5. On June 24, 2022, Roe sues Wade has been officially debunked
As soon as fish eggs reduced, decisions around abortion access are immediately transferred to individual states. According to the Guttmacher Institute, a total of 26 states have laws that prohibit or restrict access to abortion. As of the end of 2022, thirteen states had fully enacted abortion bans.
6. People speak out about why abortion rights are important to them
Protests have broken out across the country in response to this violation of bodily autonomy. Although those with a uterus are most directly affected by this law, Well+Good spoke with various groups of people to share their thoughts, all of whom feel that this level of restriction and Government involvement in private health decisions is unfair to any U.S. citizen.
7. It’s clear that anti-abortion legislators won’t stop at abortion
Well + Good analyzed exactly what lawmakers had to say about contraception, which also seems to be in jeopardy. “This domino effect is not baseless conjecture: In the concurrence of Supreme Court Justice Clarence Thomas, he explicitly called on the Court to “reconsider all monies… substantive proceedings, including Griswolds, Lawrence, and Obergefell.” Griswold sues Connecticut protect the right of couples to access contraceptives”.

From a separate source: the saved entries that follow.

(* ===== verification/MqttClient.v ===== *)
(** * MQTT client: the publishing worker (crates/mqtt-client/src/client.rs)

    The client hands publish requests through a bounded channel to one worker
    task.  The worker stages them in [pending], forwards them to the MQTT
    library and keeps them in [awaiting_ack] until the broker's PUBACK, which
    it finds by packet identifier.  [Worker] is the state of the task, one
    function per handler of the source; [World] adds the channel, the library
    and the position in the loop, and [step] is one uninterrupted piece of
    [run_worker] or one action of a client.

    The library (rumqttc) is the class [Rumqttc]: what [try_publish] and
    [disconnect] return, and which events [poll] may deliver.  The reply
    channels are numbers, and [wk_replies] lists the answers in order.
    [wk_forwarded] is a history variable: whose requests the library took, in
    the order in which it took them.  Not modelled: the latency histogram and
    log lines. *)

From S2P Require Import Prelude RustStd MqttConfig.
From stdpp Require Import options.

Essentially, right-wing legislators could end up making a case against accessing contraceptives, such as the morning-after pill. However, knowing this is on the agenda would be helpful for lawmakers to reaffirm contraceptive protections and help activists fight back.
8. Abortion is on the 2022 midterm election ballot
Now that abortion rights are in the hands of the states, the 2022 midterm elections prove important to strengthen abortion rights in some states. In some good reproductive justice news in 2022, every state with abortion on the ballot voted in favor of reproductive rights. California, Kentucky, Vermont, Michigan, and Montana (and the voters of each of these states) voted in favor of legislation in favor of or against anti-abortion bills.
9. Abortion still exists and there are many people fighting to protect it
To wrap up 2022, Well + Good spoke with an abortion doula about what assisted reproductive care should be like no matter what state you’re in (and the restrictions there). Abortion network representatives talked about how you can connect with resources near you, and one abortion doula demonstrated exactly what they do to support people who want an abortion.
Yes, access to abortion in 2022 has become very difficult for many, and the future of access to abortion is bleak and tense at best. The good news is that there are still many people and organizations working tirelessly to help those in need of abortion—and fighting hard to protect our existing rights.